I am determined that the American dollar must never again be a hostage in the
hands of international speculators.
I am taking
one further step to protect the dollar, to improve our balance of payments,
and to increase jobs for Americans. As a temporary measure, I am today
imposing an additional tax of 10 percent on goods imported into the
United States. This is a better solution for international trade than direct
controls on the amount of imports.
This import
tax is a temporary action. It isn’t directed against any other country.
It is an action to make certain that American products will not be at a
disadvantage because of unfair exchange rates. When the unfair treatment is
ended, the import tax will end as well.
As a result of
these actions, the product of American labor will
be more competitive, and the unfair edge that some of our foreign competition
has will be removed. This is a major reason why our trade balance has eroded
over the past 15 years.
At the end of World War II the economies of the major industrial
nations of Europe and Asia were shattered. To help them
get on their feet and to protect their freedom, the United States has
provided over the past 25 years $143 billion in foreign aid. That
was the right thing for us to do.
Today, largely with our help, they have regained their vitality. They
have become our strong competitors, and we welcome their success. But now
that other nations are economically strong, the time has come for them to bear
their fair share of the burden of defending freedom around the world. The
time has come for exchange rates to be set straight and for the major nations
to compete as equals. There is no longer any need for the United States to
compete with one hand tied beyond her back.
The range of actions I have taken and proposed tonight – on the
job front, on the inflation front, on the monetary front – is the most
comprehensive new economic policy to be undertaken in this Nation in four
decades.
We are fortunate to live in a nation with an economic system capable
of producing for its people the highest standard of living in the world; a
system flexible enough to change its ways dramatically when circumstances
call for change; and, most important, a system resourceful enough to produce
prosperity with freedom and opportunity unmatched in the history of nations.
The purposes of the Government actions I have announced tonight are to
lay the basis for renewed confidence, to make it possible for us to compete
fairly with the rest of the world, to open the door to new prosperity.
But government, with all of its powers, does not hold the key to the
success of a people.

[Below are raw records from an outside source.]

(* ===== verification/FsStore.v ===== *)
(** * The file-system blob store ([crates/bale-server-storage-fs])

    [write_atomic] is a program of file-system calls, each of which may fail;
    the calls act on a small model of a POSIX file system in which a file's
    data may not have reached the disk yet and a renamed entry may not survive
    a crash.  The store's operations run the program; its crash and
    interference properties are about every point of its execution. *)

From S2P Require Import Prelude RustStd Core.

(** ** The file system *)

Definition path := list str.

Record file := mkFile {
  content : bytes;
  synced : bool;   (** the data has reached the disk *)
  linked : bool;   (** the directory entry has reached the disk *)
}.

Record fs := mkFs {
  files : gmap path file;
  dirs : gset path;
}.

Definition parent (p : path) : path := take (length p - 1) p.

Fixpoint prefixes (p : path) : list path :=
  match p with
  | [] => [[]]
  | c :: p => [] :: (cons c <$> prefixes p)
  end.

(** The calls the store makes.  A file handle is its path, since the store
    never opens two; the answer of [Metadata] is used for its length only. *)
Inductive fs_op :=
  | Stat (p : path)
  | CreateDirAll (p : path)
  | CreateNew (p : path)
  | WriteAll (p : path) (b : bytes)
  | SyncAll (p : path)
  | RemoveFile (p : path)
  | Rename (p q : path)
  | OpenDir (p : path)
  | SyncDir (p : path)
  | ReadFile (p : path)
  | OpenFile (p : path)
  | Metadata (p : path)
  | Seek (p : path) (n : Z)
  | ReadExact (p : path) (start want : Z).

(** A call may fail for a reason of its own, with a message; a failing write
    may have stored a part of the data. *)
Inductive fault := NoFault | Fault (msg : str) (partial : nat).

Inductive io_error := IoNotFound | IoOther (msg : str).
Abbreviation io_result := (outcome io_error bytes).

Definition set_files f (s : fs) : fs := mkFs f (dirs s).
Definition set_dirs d (s : fs) : fs := mkFs (files s) d.

Definition is_file (s : fs) (p : path) : bool := bool_decide (is_Some (files s !! p)).
Definition is_dir (s : fs) (p : path) : bool := bool_decide (p ∈ dirs s).
Definition exists_path (s : fs) (p : path) : bool := is_file s p || is_dir s p.

Definition ok_unit : io_result := Ok [].
Definition other (m : string) : io_result := Err (IoOther (lit m)).

Definition fs_exec (o : fs_op) (ft : fault) (s : fs) : io_result * fs :=
  match ft with
  | Fault msg n =>
      (Err (IoOther msg),
       match o with
       | WriteAll p b =>
           set_files (alter (λ f, mkFile (content f ++ take n b) false (linked f)) p (files s)) s
       | _ => s
       end)
  | NoFault =>
      match o with
      | Stat p => if exists_path s p then (ok_unit, s) else (Err IoNotFound, s)
      | CreateDirAll p =>
          if existsb (is_file s) (prefixes p) then (other "not a directory", s)
          else (ok_unit, set_dirs (list_to_set (prefixes p) ∪ dirs s) s)
      | CreateNew p =>
          if exists_path s p then (other "file exists", s)
          else if negb (is_dir s (parent p)) then (Err IoNotFound, s)
          else (ok_unit, set_files (<[p := mkFile [] false false]> (files s)) s)
      | WriteAll p b =>
          (ok_unit, set_files (alter (λ f, mkFile (content f ++ b) false (linked f)) p (files s)) s)
      | SyncAll p =>
          (ok_unit, set_files (alter (λ f, mkFile (content f) true (linked f)) p (files s)) s)
      | RemoveFile p =>
          if is_file s p then (ok_unit, set_files (delete p (files s)) s)
          else (Err IoNotFound, s)
      | Rename p q =>
          match files s !! p with
          | Some f =>
              if is_dir s q || negb (is_dir s (parent q)) then (other "cannot rename", s)
              else (ok_unit, set_files (<[q := mkFile (content f) (synced f) false]>
                                          (delete p (files s))) s)
          | None => (Err IoNotFound, s)
          end
      | OpenDir p => if is_dir s p then (ok_unit, s) else (Err IoNotFound, s)
      | SyncDir p =>
          (ok_unit, set_files (map_imap (λ q f, Some (if decide (parent q = p)
             then mkFile (content f) (synced f) true else f)) (files s)) s)
      | ReadFile p | Metadata p =>
          match files s !! p with
          | Some f => (Ok (content f), s)
          | None => (Err IoNotFound, s)
          end
      | OpenFile p => if is_file s p then (ok_unit, s) else (Err IoNotFound, s)
      | Seek p n => (ok_unit, s)
      | ReadExact p start want =>
          match files s !! p with
          | Some f =>
              match slice (content f) (Z.to_nat start) (Z.to_nat (start + want)) with
              | Some r => (Ok r, s)
              | None => (other "failed to fill whole buffer", s)
              end
          | None => (Err IoNotFound, s)
          end
      end
  end.

(** A program of calls. *)
Inductive prog (A : Type) :=
  | Ret (a : A)
  | Do (o : fs_op) (k : io_result → prog A).
Arguments Ret {A} a.
Arguments Do {A} o k.

(** [match r { Ok(x) => x, Err(e) => e }] by cases. *)
Definition io_case {A} (r : io_result) (ok : bytes → A) (err : io_error → A) (other : A) : A :=
  match r with Ok b => ok b | Err e => err e | _ => other end.

Section store.
(** [hex::encode]; the environment variable of the failure test; how an I/O
    error prints. *)
Variable hex_encode : bytes → str.
Variable test_fs_write_fail : bool.
Variable show_error : io_error → str.

Definition display (p : path) : str := x2f :: concat (p ≫= λ c, [c; [x2f]]).

Definition fanout (kind : str) (h : Hash32) : path :=
  let hex := hex_encode (as_bytes h) in
  let aa := take 2 hex in
  let bb := take 2 (drop 2 hex) in
  [kind; aa; bb; hex].

Definition xorb_path (root : path) (h : XorbHash) : path := root ++ fanout (lit "xorbs") (unwrap h).
Definition shard_path (root : path) (h : ShardHash) : path := root ++ fanout (lit "shards") (unwrap h).
Definition tmp_path (root : path) (uuid : str) : path := root ++ [lit "tmp"; uuid].

Definition internal (m : string) (e : io_error) : CoreError := Internal (lit m ++ show_error e).

(** [rename], and what follows each of its answers. *)
Definition after_write (tmp dst : path) : prog (CoreResult bool) :=
  Do (Rename tmp dst) (λ r, io_case r
    (λ _, Do (OpenDir (parent dst)) (λ r, io_case r
       (λ _, Do (SyncDir (parent dst)) (λ _, Ret (Ok true)))
       (λ _, Ret (Ok true)) (Ret Panic)))
    (λ e, Do (Stat dst) (λ r, io_case r
       (λ _, Do (RemoveFile tmp) (λ _, Ret (Ok false)))
       (λ _, Do (RemoveFile tmp) (λ _,
          Ret (Err (Internal (lit "rename to " ++ display dst ++ lit ": " ++ show_error e)))))
       (Ret Panic)))
    (Ret Panic)).

Definition write_failed (tmp : path) (e : io_error) : prog (CoreResult bool) :=
  Do (RemoveFile tmp) (λ _, Ret (Err (internal "write tmp: " e))).

Definition write_atomic (tmp dst : path) (body : bytes) : prog (CoreResult bool) :=
  Do (Stat dst) (λ r, io_case r
    (λ _, Ret (Ok false))
    (λ _, Do (CreateDirAll (parent dst)) (λ r, io_case r
      (λ _, Do (CreateNew tmp) (λ r, io_case r
        (λ _, Do (WriteAll tmp body) (λ r, io_case r
          (λ _, if test_fs_write_fail
                then write_failed tmp (IoOther (lit "BALE_TEST_FS_WRITE_FAIL"))
                else Do (SyncAll tmp) (λ r, io_case r
                  (λ _, after_write tmp dst)
                  (write_failed tmp) (Ret Panic)))
          (write_failed tmp) (Ret Panic)))
        (λ e, Ret (Err (internal "create tmp: " e))) (Ret Panic)))
      (λ e, Ret (Err (Internal (lit "mkdir " ++ display (parent dst) ++ lit ": " ++ show_error e))))
      (Ret Panic)))
    (Ret Panic)).

(** ** The store

    The disk, the faults the next calls will meet, and the supply of UUIDs. *)
Record FsBlobStore := mkFsBlobStore {
  root : path;
  disk : fs;
  faults : list fault;
  uuids : nat;
}.

Variable new_uuid : nat → str.

Abbreviation Fs := (ST FsBlobStore CoreError).

Definition next_fault (s : FsBlobStore) : fault := default NoFault (head (faults s)).

(** One call on the store's disk. *)
Definition io (o : fs_op) (s : FsBlobStore) : io_result * FsBlobStore :=
  let '(r, d) := fs_exec o (next_fault s) (disk s) in
  (r, mkFsBlobStore (root s) d (tail (faults s)) (uuids s)).

Fixpoint run {A} (p : prog (CoreResult A)) (s : FsBlobStore) : CoreResult A * FsBlobStore :=
  match p with
  | Ret a => (a, s)
  | Do o k => let '(r, s') := io o s in run (k r) s'
  end.

Definition fresh_tmp : Fs path := λ s,
  (Ok (tmp_path (root s) (new_uuid (uuids s))),
   mkFsBlobStore (root s) (disk s) (faults s) (S (uuids s))).

Definition fs_write (dst : path) (body : bytes) : Fs bool :=
  tmp ← fresh_tmp;
  run (write_atomic tmp dst body).

Definition fs_put_xorb (hash : XorbHash) (body : bytes) : Fs bool :=
  r ← gets root;
  fs_write (xorb_path r hash) body.

Definition fs_xorb_exists (hash : XorbHash) : Fs bool :=
  r ← gets root;
  run (Do (Stat (xorb_path r hash)) (λ r, io_case r (λ _, Ret (Ok true)) (λ _, Ret (Ok false))
        (Ret Panic))).

Definition read_range (path : path) (start end_ : Z) : prog (CoreResult bytes) :=
  Do (OpenFile path) (λ r, io_case r
    (λ _, Do (Metadata path) (λ r, io_case r
      (λ data,
         let n := len data in
         if n <? start then Ret (Err (BadRequest (lit "range start past end")))
         else
           let end_ := Z.min end_ n in
           let want := end_ - start in
           Do (Seek path start) (λ r, io_case r
             (λ _, Do (ReadExact path start want) (λ r, io_case r
               (λ buf, Ret (Ok buf))
               (λ e, Ret (Err (internal "read xorb: " e))) (Ret Panic)))
             (λ e, Ret (Err (internal "seek xorb: " e))) (Ret Panic)))
      (λ e, Ret (Err (internal "stat xorb: " e))) (Ret Panic)))
    (λ e, Ret (Err (match e with
                    | IoNotFound => NotFound
                    | _ => internal "open xorb: " e
                    end)))
    (Ret Panic)).

Definition fs_get_xorb_range (hash : XorbHash) (start end_ : Z) : Fs bytes :=
  if end_ <? start then throw (BadRequest (lit "inverted byte range"))
  else
    r ← gets root;
    run (read_range (xorb_path r hash) start end_).

Definition fs_put_shard (hash : ShardHash) (body : bytes) : Fs unit :=
  r ← gets root;
  _ ← fs_write (shard_path r hash) body;
  mret tt.

Definition fs_get_shard (hash : ShardHash) : Fs bytes :=
  r ← gets root;
  run (Do (ReadFile (shard_path r hash)) (λ r, io_case r
    (λ data, Ret (Ok data))
    (λ e, Ret (Err (match e with
                    | IoNotFound => NotFound
                    | _ => internal "read shard: " e
                    end)))
    (Ret Panic))).

(** [open]: the three directories. *)
Definition fs_open (root : path) (d : fs) (fts : list fault) : CoreResult unit * FsBlobStore :=
  for_each (λ sub : str, λ s,
    let '(r, s') := io (CreateDirAll (root ++ [sub])) s in
    (io_case r (λ _, Ok tt) (λ e, Err (Internal (lit "mkdir " ++ sub ++ lit ": " ++ show_error e)))
       Panic, s'))
    [lit "xorbs"; lit "shards"; lit "tmp"] (mkFsBlobStore root d fts O).

Definition FsBlobStore_ops : BlobStore FsBlobStore := {|
  put_xorb := fs_put_xorb;
  blob_exists := fs_xorb_exists;
  get_xorb_range := fs_get_xorb_range;
  put_shard := fs_put_shard;
  get_shard := fs_get_shard;
  presign_xorb_range := presign_default;
|}.
End store.

(** ** Reasoning about programs

    [pwp E G p s Q]: run from [s], with other activity in [E] between its
    calls, [p] makes only transitions in [G], and ends with [Q]. *)
Section pwp.
Context {A : Type} (E G : fs → fs → Prop).
Fixpoint pwp (p : prog A) (s : fs) (Q : A → fs → Prop) : Prop :=
  match p with
  | Ret a => Q a s
  | Do o k => ∀ s1 ft, E s s1 →
      G s1 (fs_exec o ft s1).2 ∧ pwp (k (fs_exec o ft s1).1) (fs_exec o ft s1).2 Q
  end.

Lemma pwp_env p s s' Q :
  Transitive E → (∀ a t t', Q a t → E t t' → Q a t') → E s s' → pwp p s Q → pwp p s' Q.
Proof.
  intros HE HQ Hs. destruct p as [a|o k]; simpl; [by eauto|].
  intros Hp s1 ft H1. apply Hp. by trans s'.
Qed.
End pwp.

Lemma fs_exec_returns o ft s : returned (fs_exec o ft s).1.
Proof. destruct ft, o; simpl; repeat case_match; done. Qed.

(** The program alone on the store's disk. *)
Lemma pwp_run {A} (p : prog (CoreResult A)) (Q : CoreResult A → fs → Prop) s :
  pwp eq (λ _ _, True) p (disk s) Q →
  let '(r, s') := run p s in Q r (disk s') ∧ root s' = root s.
Proof.
  revert s. induction p as [a|o k IH]; intros s Hp; simpl; [done|].
  unfold io. simpl in Hp. specialize (Hp (disk s) (next_fault s) eq_refl).
  destruct (fs_exec o (next_fault s) (disk s)) as [r d] eqn:He. simpl in Hp. destruct Hp as [_ Hp].
  specialize (IH r (mkFsBlobStore (root s) d (tail (faults s)) (uuids s)) Hp). exact IH.
Qed.

(** ** The file system's calls on a path *)

Lemma prefixes_length p q : q ∈ prefixes p → (length q ≤ length p)%nat.
Proof.
  revert q. induction p as [|c p IH]; intros q; simpl; [intros ->%list_elem_of_singleton; done|].
  rewrite elem_of_cons, list_elem_of_fmap. intros [->|(q' & -> & Hq)]; simpl; [lia|].
  apply IH in Hq. lia.
Qed.

Lemma parent_length p : length (parent p) = (length p - 1)%nat.
Proof. unfold parent. rewrite length_take. lia. Qed.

That key, my fellow Americans, is in your hands.
A nation, like a person, has to have a certain inner drive in order to
succeed. In economic affairs, that inner drive is called the competitive
spirit.
Every action I have taken tonight is designed to nurture and stimulate
that competitive spirit, to help us snap out of the self-doubt, the
self-disparagement that saps our energy and erodes our confidence in
ourselves.
Whether this Nation stays number one in the world’s economy or
resigns itself to second, third, or fourth place; whether we as a people have
faith in ourselves, or lose that faith; whether we hold fast to the strength
that makes peace and freedom possible in this world, or lose our grip –
all that depends on you, on your competitive spirit, your sense of personal
destiny, your pride in your country and in yourself.
We can be certain of this: As the threat of war recedes, the challenge
of peaceful competition in the world will greatly increase.

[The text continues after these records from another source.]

Record S3BlobStore (W : Type) := mkS3BlobStore {
  client : Client;
  presign_client : Client;
  bucket : str;
  prefix : str;
  sse_enabled : bool;
  service : W;
}.
Arguments mkS3BlobStore {W}.
Arguments client {W}.
Arguments presign_client {W}.
Arguments bucket {W}.
Arguments prefix {W}.
Arguments sse_enabled {W}.
Arguments service {W}.

(** ** The store *)
Section store.
Context {W : Type} `{S3 W}.
(** [hex::encode], and [{:?}] of a duration. *)
Variable hex_encode : bytes → str.
Variable show_ttl : Z → str.

Abbreviation S3M := (ST (S3BlobStore W) CoreError).

Definition set_service (w : W) (s : S3BlobStore W) : S3BlobStore W :=
  mkS3BlobStore (client s) (presign_client s) (bucket s) (prefix s) (sse_enabled s) w.

(** A request; its error as a value, for the code that looks at it. *)
Definition send {E A} (r : S3BlobStore W → ST W E A) : ST (S3BlobStore W) CoreError (A + E) := λ s,
  match r s (service s) with
  | (Ok a, w) => (Ok (inl a), set_service w s)
  | (Err e, w) => (Ok (inr e), set_service w s)
  | (Panic, w) => (Panic, set_service w s)
  | (Diverged, w) => (Diverged, set_service w s)
  end.

Definition display_sdk_error {E} (show : E → str) (err : SdkError E) : str :=
  match err with ServiceError e => lit "service error: " ++ show e | SdkOther m => m end.

Definition is_not_found_head (err : SdkError HeadObjectError) : bool :=
  match err with ServiceError HeadNotFound => true | _ => false end.
Definition is_not_found_get (err : SdkError GetObjectError) : bool :=
  match err with ServiceError NoSuchKey => true | _ => false end.

(** The endpoint is set per client; the rest is shared. *)
Definition make_client (cfg : S3Config) (endpoint : option str) : Client :=
  mkClient (cfg_region cfg)
    (match cfg_access_key_id cfg, cfg_secret_access_key cfg with
     | Some ak, Some sk => Some (ak, sk, cfg_session_token cfg)
     | _, _ => None
     end)
    (cfg_force_path_style cfg) endpoint.

Definition s3_open (cfg : S3Config) (w : W) : CoreResult (S3BlobStore W) :=
  match cfg_bucket cfg with
  | [] => Err (Internal (lit "S3 bucket must be non-empty"))
  | _ =>
      let client := make_client cfg (cfg_endpoint_url cfg) in
      let presign_client :=
        match cfg_public_endpoint_url cfg with
        | Some public =>
            if bool_decide (Some public = cfg_endpoint_url cfg) then None
            else Some (make_client cfg (Some public))
        | None => None
        end in
      let store := mkS3BlobStore client (default client presign_client) (cfg_bucket cfg)
                     (cfg_prefix cfg) (negb (cfg_disable_sse cfg)) w in
      match head_bucket client (bucket store) w with
      | (Panic, _) => Panic
      | (Diverged, _) => Diverged
      | (_, w') => Ok (set_service w' store)
      end
  end.

(** [format!("{prefix}{kind}/{}/{}/{}", &hex[0..2], &hex[2..4], hex)]. *)
Definition fanout (prefix kind : str) (h : Hash32) : str :=
  let hex := hex_encode (as_bytes h) in
  prefix ++ kind ++ lit "/" ++ take 2 hex ++ lit "/" ++ take 2 (drop 2 hex) ++ lit "/" ++ hex.
Definition xorb_key (s : S3BlobStore W) (h : XorbHash) : str := fanout (prefix s) (lit "xorbs") (unwrap h).
Definition shard_key (s : S3BlobStore W) (h : ShardHash) : str := fanout (prefix s) (lit "shards") (unwrap h).

Definition object_exists (key : str) : S3M bool :=
  r ← send (λ s, head_object (client s) (bucket s) key);
  match r with
  | inl _ => mret true
  | inr e =>
      if is_not_found_head e then mret false
      else throw (Internal (lit "s3 head_object " ++ key ++ lit ": " ++ display_sdk_error show_head_error e))
  end.

Definition put_object (key : str) (body : bytes) : S3M unit :=
  r ← send (λ s, put_object_send (client s) (bucket s) key body (sse_enabled s));
  match r with
  | inl _ => mret tt
  | inr e => throw (Internal (lit "s3 put_object " ++ key ++ lit ": " ++ display_sdk_error id e))
  end.
(* ===== verification/Sqlite.v ===== *)
(** * The SQLite metadata store ([crates/bale-server-meta-sqlite])

    Every method of [MetadataStore], statement by statement, over the tables of
    [Db]; the transactions of the registering methods; and the theorems: the
    registrations are atomic and write-once, the accounting queries agree with
    each other, the batch queries with the single ones. *)

From S2P Require Import Prelude RustStd Core MetaCommon Db.

Section sqlite.
(** How [sqlx] reports a column, and which of the matching rows a [LIMIT 1]
    without an order returns. *)
Variable decode_error : string → str.
Variable choose : ∀ A : Type, list A → option A.

(** [format!("{:?}", repo_type).to_lowercase()]. *)
Definition repo_type_text (t : RepoType) : str :=
  match t with Model => lit "model" | Dataset => lit "dataset" | Space => lit "space" end.

Definition terms_total (terms : list FileTerm) : Z :=
  as_u64 (sumZ (ft_unpacked_segment_bytes <$> terms)).

Definition file_row (now : Z) (repo : RepoRef) (terms : list FileTerm) : file_rec :=
  mkFileRec (repo_type_text (repo_type repo)) (revision repo) (as_i64 (terms_total terms)) now
    (owner repo).

Definition term_row (t : FileTerm) : term_rec :=
  mkTermRec (ft_xorb t) (ft_chunk_idx_start t) (ft_chunk_idx_end t) (ft_unpacked_segment_bytes t)
    (ft_verification t).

We welcome competition, because America is at
her greatest when she is called on to compete.
As there always have been in our history, there will be voices urging
us to shrink from that challenge of competition, to build a protective wall
around ourselves, to crawl into a shell as the rest of the world moves ahead.
Two hundred years ago a man wrote in his diary these words:
“Many thinking people believe America has seen its best days.”
That was written in 1775, just before the American Revolution – the
dawn of the most exciting era in the history of man. And today we hear the
echoes of those voices, preaching a gospel of gloom and defeat, saying the
same thing: “We have seen our best days.”
I say, let Americans reply: “Our best days lie ahead.”
As we move into a generation of peace, as we blaze the trail toward
the new prosperity, I say to every American: Let us raise our spirits. Let us
raise our sights. Let all of us contribute all we can to this great and good
country that has contributed so much to the progress of mankind.
Let us invest in our Nation’s future, and let us revitalize that
faith in ourselves that built a great nation in the past and that will shape
the world of the future.
Thank you and good evening.
Richard Nixon
August 15, 1971
Source
Office of the Federal Register .
Richard Nixon, containing the public messages, speeches and statements of the
president - 1971. Washington: US Government Printing Office, 1972, p.
886-890.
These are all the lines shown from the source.